Collected data entries
+---+

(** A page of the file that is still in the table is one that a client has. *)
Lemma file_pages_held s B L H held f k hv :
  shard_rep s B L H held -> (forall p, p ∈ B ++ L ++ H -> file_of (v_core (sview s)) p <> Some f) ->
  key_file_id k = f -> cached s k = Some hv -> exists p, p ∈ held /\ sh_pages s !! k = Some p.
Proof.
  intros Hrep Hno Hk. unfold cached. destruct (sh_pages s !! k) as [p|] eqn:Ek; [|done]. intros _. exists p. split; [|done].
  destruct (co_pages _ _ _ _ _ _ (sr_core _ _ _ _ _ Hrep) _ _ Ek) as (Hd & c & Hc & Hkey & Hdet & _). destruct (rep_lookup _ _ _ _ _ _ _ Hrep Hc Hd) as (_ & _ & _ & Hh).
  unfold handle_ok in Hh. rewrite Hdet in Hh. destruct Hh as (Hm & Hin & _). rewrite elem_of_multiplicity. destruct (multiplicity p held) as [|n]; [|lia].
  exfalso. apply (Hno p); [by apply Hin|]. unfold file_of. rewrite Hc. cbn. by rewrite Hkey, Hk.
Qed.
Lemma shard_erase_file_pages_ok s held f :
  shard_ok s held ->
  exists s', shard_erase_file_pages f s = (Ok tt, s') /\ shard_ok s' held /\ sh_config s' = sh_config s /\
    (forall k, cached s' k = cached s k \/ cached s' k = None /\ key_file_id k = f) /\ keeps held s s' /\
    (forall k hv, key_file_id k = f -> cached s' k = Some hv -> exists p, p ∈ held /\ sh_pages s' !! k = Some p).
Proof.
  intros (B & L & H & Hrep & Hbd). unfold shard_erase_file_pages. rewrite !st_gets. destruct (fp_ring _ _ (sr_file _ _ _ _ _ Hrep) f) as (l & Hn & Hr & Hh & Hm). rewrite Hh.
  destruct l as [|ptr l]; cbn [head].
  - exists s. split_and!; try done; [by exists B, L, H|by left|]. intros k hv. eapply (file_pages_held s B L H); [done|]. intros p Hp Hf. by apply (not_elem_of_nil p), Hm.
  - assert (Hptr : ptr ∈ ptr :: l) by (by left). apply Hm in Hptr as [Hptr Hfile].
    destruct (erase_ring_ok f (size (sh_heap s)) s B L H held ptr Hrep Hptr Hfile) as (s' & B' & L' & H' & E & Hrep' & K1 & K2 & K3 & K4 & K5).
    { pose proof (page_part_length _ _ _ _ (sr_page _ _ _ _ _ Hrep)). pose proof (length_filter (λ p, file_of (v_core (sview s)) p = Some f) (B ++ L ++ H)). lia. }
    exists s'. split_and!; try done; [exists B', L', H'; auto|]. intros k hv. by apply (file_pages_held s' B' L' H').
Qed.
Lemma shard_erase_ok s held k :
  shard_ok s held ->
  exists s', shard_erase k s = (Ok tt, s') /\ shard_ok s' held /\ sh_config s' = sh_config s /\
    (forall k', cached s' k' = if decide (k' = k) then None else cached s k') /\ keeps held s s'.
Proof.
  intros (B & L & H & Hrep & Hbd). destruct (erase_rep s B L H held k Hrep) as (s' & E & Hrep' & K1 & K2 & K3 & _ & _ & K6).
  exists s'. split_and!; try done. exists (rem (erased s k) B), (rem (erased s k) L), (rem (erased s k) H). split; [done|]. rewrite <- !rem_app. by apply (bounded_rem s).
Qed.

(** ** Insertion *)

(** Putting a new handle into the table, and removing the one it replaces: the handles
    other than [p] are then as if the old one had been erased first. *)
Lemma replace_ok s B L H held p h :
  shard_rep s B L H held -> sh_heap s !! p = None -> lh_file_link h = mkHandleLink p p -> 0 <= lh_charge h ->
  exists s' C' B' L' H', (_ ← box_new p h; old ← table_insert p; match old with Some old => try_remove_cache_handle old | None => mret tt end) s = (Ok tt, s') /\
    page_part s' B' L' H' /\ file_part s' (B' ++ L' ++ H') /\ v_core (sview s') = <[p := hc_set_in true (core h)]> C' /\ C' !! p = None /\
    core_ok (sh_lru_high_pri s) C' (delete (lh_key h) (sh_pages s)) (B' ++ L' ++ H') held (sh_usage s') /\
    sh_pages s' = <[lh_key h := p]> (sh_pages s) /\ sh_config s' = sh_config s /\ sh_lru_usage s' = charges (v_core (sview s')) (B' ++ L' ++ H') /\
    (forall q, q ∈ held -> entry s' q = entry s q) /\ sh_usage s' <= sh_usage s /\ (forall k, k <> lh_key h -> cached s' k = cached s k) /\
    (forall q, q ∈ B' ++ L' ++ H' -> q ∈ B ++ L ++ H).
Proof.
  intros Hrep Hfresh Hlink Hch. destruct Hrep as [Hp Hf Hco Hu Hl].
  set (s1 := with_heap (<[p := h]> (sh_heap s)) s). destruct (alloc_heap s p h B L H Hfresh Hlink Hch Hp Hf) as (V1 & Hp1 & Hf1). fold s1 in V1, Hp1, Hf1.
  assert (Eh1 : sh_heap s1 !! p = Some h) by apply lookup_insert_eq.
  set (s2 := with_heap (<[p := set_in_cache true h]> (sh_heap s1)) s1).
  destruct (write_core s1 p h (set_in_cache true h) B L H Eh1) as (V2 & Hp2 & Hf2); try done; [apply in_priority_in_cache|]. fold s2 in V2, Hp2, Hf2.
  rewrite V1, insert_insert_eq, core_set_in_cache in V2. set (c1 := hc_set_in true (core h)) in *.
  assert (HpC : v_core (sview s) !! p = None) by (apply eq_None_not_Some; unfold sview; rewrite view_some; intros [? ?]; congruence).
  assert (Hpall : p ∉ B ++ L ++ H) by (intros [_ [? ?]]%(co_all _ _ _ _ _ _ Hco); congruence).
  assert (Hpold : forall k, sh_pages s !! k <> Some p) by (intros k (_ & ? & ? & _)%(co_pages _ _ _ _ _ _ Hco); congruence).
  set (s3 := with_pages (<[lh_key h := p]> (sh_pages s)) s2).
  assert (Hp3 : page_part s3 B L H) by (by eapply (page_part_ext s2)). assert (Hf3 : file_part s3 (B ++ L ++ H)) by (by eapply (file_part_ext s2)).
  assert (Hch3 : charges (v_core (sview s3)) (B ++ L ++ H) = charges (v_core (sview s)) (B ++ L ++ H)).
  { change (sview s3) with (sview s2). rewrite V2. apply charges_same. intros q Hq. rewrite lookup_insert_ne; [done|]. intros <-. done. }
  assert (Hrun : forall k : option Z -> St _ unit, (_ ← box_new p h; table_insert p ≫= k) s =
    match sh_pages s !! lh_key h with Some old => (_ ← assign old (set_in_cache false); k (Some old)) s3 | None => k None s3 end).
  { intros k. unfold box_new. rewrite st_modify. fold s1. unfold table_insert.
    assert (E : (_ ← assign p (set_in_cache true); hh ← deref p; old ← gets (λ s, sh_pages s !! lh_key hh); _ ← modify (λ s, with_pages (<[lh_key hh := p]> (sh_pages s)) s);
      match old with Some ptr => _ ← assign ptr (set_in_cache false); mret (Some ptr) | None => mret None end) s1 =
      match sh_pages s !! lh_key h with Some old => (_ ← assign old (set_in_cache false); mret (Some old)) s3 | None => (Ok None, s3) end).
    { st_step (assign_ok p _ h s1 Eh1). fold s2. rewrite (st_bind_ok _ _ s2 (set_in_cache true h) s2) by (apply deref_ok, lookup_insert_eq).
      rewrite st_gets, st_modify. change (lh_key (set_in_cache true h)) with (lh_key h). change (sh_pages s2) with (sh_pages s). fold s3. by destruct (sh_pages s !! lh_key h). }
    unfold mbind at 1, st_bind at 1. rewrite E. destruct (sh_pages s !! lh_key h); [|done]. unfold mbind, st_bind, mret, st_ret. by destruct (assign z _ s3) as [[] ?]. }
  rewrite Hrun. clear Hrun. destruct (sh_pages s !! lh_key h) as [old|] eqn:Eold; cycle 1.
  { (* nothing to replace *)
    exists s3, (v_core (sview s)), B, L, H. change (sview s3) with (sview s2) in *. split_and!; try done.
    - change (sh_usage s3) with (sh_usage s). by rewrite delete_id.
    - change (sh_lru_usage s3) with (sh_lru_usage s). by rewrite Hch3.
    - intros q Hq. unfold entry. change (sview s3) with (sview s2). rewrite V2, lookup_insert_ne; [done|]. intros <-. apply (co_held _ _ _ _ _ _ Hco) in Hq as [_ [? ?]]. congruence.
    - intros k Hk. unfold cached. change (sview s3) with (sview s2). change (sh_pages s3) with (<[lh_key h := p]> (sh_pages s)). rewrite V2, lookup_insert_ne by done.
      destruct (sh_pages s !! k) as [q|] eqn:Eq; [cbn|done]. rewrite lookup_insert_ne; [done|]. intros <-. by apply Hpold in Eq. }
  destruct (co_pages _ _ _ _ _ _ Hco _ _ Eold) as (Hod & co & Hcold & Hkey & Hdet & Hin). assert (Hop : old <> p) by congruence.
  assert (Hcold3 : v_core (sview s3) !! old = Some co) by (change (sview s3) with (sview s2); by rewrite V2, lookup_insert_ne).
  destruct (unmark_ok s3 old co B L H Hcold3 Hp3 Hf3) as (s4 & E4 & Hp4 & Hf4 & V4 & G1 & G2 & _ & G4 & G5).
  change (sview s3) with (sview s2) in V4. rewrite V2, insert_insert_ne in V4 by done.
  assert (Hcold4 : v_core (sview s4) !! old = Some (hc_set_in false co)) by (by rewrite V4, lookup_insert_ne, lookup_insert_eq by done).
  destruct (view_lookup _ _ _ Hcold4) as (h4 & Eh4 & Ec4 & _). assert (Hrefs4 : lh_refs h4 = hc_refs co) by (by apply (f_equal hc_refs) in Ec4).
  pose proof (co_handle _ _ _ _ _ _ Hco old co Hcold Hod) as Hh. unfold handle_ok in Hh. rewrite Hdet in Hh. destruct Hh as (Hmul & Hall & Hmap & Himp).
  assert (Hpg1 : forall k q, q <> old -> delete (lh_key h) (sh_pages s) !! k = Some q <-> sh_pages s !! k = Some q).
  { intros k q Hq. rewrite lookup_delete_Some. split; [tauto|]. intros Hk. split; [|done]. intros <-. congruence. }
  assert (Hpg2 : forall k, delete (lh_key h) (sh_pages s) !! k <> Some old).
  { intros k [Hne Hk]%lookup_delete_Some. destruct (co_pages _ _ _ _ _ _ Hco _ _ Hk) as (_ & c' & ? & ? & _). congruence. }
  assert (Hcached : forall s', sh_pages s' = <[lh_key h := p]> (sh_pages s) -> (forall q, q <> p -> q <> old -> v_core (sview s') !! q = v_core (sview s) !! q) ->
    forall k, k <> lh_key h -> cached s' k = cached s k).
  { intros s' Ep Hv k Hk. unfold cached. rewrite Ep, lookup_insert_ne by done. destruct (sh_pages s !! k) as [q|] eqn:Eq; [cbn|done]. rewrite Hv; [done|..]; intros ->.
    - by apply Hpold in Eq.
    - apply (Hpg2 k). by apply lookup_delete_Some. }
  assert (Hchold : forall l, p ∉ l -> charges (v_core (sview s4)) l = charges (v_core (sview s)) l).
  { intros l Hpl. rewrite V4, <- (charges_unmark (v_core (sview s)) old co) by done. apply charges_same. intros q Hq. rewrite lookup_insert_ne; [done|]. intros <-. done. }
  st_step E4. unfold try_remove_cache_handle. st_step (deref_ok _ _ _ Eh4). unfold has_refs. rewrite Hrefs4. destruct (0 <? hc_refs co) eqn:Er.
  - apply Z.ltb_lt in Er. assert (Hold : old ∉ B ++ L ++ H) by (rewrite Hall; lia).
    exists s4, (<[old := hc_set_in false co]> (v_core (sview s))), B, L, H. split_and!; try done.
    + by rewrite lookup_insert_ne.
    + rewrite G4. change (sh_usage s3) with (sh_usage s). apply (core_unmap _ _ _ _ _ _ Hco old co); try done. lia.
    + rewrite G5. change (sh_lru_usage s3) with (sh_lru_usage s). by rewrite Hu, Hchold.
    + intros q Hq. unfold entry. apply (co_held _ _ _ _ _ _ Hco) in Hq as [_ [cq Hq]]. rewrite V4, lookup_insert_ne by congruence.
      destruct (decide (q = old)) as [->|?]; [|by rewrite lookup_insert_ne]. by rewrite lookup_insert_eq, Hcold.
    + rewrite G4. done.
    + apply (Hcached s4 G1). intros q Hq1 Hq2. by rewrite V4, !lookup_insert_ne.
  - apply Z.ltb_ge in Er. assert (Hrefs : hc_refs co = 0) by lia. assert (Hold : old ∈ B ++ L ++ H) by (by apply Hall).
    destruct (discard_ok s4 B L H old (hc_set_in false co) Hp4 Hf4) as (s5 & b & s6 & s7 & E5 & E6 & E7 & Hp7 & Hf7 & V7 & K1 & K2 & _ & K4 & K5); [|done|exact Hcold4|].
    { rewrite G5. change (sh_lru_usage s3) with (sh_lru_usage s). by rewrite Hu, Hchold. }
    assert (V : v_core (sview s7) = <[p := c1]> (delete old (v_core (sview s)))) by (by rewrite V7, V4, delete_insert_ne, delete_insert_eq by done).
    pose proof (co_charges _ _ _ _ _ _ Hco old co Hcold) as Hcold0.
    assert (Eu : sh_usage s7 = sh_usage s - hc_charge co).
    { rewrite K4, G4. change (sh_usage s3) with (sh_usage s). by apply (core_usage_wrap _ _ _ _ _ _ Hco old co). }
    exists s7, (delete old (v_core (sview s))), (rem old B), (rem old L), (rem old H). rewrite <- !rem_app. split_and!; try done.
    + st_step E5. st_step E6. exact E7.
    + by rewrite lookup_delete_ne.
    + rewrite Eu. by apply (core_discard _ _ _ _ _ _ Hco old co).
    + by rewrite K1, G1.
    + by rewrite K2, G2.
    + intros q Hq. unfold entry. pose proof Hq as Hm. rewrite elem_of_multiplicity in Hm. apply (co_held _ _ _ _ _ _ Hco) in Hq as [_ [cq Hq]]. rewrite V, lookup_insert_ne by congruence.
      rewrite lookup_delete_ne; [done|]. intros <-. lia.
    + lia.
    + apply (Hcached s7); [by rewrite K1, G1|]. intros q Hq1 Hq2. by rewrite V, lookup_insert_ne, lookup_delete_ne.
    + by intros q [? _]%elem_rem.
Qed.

+---+

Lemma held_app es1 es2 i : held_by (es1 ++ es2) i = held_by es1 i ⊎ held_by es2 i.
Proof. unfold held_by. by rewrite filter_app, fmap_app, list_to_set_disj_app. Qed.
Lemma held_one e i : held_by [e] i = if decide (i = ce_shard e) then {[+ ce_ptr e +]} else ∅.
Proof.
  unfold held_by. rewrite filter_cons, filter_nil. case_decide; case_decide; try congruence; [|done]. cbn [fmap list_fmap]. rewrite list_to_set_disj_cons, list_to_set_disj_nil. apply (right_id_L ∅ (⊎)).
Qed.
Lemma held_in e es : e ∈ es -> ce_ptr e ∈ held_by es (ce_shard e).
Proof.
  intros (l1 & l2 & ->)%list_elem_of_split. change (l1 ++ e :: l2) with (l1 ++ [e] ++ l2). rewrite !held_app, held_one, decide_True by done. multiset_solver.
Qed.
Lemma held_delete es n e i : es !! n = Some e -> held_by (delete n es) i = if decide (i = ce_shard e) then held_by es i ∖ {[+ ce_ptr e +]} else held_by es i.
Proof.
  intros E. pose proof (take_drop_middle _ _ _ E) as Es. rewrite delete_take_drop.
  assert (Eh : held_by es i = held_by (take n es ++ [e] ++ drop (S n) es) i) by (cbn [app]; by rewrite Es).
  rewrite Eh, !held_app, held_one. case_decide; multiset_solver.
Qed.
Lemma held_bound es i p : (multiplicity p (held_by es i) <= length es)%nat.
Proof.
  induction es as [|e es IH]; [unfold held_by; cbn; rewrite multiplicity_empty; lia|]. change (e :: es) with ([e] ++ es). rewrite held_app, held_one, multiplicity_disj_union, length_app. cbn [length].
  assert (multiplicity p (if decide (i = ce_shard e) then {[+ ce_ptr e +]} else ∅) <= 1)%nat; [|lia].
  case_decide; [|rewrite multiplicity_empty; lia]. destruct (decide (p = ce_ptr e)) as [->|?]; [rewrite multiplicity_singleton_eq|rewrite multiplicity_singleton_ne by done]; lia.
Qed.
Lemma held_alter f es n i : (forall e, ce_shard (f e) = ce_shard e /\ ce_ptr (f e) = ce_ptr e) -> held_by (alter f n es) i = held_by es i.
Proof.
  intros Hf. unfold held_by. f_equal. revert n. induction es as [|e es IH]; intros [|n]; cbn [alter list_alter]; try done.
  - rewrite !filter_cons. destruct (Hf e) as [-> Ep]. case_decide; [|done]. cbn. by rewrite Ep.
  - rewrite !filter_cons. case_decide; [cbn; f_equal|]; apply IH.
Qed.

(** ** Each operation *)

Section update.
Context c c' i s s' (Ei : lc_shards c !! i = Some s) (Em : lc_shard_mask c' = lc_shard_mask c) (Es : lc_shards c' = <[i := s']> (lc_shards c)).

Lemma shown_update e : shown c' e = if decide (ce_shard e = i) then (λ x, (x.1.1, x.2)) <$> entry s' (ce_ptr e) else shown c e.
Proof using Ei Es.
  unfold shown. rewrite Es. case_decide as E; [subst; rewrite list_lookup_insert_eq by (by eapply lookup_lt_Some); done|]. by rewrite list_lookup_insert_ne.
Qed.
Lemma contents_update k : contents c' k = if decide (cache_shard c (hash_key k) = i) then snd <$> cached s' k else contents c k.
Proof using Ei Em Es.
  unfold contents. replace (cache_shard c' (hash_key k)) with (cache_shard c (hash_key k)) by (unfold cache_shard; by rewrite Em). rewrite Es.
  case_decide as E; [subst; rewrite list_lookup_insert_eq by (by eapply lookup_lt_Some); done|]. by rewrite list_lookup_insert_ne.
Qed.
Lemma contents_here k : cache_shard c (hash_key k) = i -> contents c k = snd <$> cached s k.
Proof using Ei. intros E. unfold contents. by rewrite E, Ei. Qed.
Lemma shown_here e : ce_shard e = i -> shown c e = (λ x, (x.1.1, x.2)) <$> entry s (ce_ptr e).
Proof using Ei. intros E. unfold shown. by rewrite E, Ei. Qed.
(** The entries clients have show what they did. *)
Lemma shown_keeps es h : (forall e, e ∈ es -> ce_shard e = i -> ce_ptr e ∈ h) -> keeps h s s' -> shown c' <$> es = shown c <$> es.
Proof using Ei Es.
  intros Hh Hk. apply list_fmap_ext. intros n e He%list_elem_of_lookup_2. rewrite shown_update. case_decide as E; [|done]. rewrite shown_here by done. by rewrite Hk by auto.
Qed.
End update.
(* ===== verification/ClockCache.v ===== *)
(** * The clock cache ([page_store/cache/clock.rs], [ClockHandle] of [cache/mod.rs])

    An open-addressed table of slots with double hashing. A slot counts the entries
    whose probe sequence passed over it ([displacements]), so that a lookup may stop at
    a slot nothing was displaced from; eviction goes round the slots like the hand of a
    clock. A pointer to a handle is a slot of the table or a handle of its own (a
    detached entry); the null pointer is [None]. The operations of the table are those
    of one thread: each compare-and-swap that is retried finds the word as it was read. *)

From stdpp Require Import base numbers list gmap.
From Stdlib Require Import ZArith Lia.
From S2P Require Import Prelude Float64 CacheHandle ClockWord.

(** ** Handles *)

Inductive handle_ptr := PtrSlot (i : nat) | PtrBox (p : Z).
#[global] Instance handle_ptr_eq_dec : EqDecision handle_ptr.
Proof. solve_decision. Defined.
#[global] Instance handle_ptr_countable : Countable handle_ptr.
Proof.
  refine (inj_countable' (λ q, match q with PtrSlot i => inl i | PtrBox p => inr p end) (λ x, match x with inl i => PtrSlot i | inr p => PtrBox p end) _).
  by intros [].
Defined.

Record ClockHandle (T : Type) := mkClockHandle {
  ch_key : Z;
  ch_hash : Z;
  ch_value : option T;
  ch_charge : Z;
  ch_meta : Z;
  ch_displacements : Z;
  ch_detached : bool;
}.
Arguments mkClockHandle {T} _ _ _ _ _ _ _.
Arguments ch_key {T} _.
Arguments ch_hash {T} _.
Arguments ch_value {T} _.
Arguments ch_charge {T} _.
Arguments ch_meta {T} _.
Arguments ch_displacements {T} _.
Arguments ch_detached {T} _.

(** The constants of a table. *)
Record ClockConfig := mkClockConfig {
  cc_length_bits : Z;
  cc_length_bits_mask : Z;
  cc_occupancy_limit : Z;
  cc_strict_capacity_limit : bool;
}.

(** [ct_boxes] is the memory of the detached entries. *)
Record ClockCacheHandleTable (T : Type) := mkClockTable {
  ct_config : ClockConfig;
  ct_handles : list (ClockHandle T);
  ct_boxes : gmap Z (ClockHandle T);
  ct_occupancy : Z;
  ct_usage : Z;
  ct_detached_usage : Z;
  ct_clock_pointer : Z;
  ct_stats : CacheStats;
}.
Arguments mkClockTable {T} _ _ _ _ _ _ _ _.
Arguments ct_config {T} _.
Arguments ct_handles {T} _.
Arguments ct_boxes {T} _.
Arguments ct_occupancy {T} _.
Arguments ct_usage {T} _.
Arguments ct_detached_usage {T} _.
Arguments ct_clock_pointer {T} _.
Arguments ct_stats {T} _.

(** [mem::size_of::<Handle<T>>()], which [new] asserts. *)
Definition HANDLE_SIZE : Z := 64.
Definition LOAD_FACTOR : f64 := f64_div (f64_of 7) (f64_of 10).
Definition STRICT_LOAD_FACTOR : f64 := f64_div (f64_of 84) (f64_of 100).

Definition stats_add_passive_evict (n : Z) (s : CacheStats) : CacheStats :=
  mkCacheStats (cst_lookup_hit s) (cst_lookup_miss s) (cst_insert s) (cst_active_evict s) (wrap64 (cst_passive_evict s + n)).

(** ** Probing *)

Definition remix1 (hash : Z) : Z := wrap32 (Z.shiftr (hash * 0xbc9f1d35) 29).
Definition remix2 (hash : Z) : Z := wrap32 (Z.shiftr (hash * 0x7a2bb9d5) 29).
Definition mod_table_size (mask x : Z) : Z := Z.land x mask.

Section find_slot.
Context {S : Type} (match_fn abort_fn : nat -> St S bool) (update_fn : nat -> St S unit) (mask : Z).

+---+

Work to be completed => Your answer should be the lines above from the one containing "assert (Hcold4 : v_core" through the one containing "intros l Hpl.", copied exactly and with both ends kept.

Written solution =>
  assert (Hcold4 : v_core (sview s4) !! old = Some (hc_set_in false co)) by (by rewrite V4, lookup_insert_ne, lookup_insert_eq by done).
  destruct (view_lookup _ _ _ Hcold4) as (h4 & Eh4 & Ec4 & _). assert (Hrefs4 : lh_refs h4 = hc_refs co) by (by apply (f_equal hc_refs) in Ec4).
  pose proof (co_handle _ _ _ _ _ _ Hco old co Hcold Hod) as Hh. unfold handle_ok in Hh. rewrite Hdet in Hh. destruct Hh as (Hmul & Hall & Hmap & Himp).
  assert (Hpg1 : forall k q, q <> old -> delete (lh_key h) (sh_pages s) !! k = Some q <-> sh_pages s !! k = Some q).
  { intros k q Hq. rewrite lookup_delete_Some. split; [tauto|]. intros Hk. split; [|done]. intros <-. congruence. }
  assert (Hpg2 : forall k, delete (lh_key h) (sh_pages s) !! k <> Some old).
  { intros k [Hne Hk]%lookup_delete_Some. destruct (co_pages _ _ _ _ _ _ Hco _ _ Hk) as (_ & c' & ? & ? & _). congruence. }
  assert (Hcached : forall s', sh_pages s' = <[lh_key h := p]> (sh_pages s) -> (forall q, q <> p -> q <> old -> v_core (sview s') !! q = v_core (sview s) !! q) ->
    forall k, k <> lh_key h -> cached s' k = cached s k).
  { intros s' Ep Hv k Hk. unfold cached. rewrite Ep, lookup_insert_ne by done. destruct (sh_pages s !! k) as [q|] eqn:Eq; [cbn|done]. rewrite Hv; [done|..]; intros ->.
    - by apply Hpold in Eq.
    - apply (Hpg2 k). by apply lookup_delete_Some. }
  assert (Hchold : forall l, p ∉ l -> charges (v_core (sview s4)) l = charges (v_core (sview s)) l).
  { intros l Hpl. rewrite V4, <- (charges_unmark (v_core (sview s)) old co) by done. apply charges_same. intros q Hq. rewrite lookup_insert_ne; [done|]. intros <-. done. }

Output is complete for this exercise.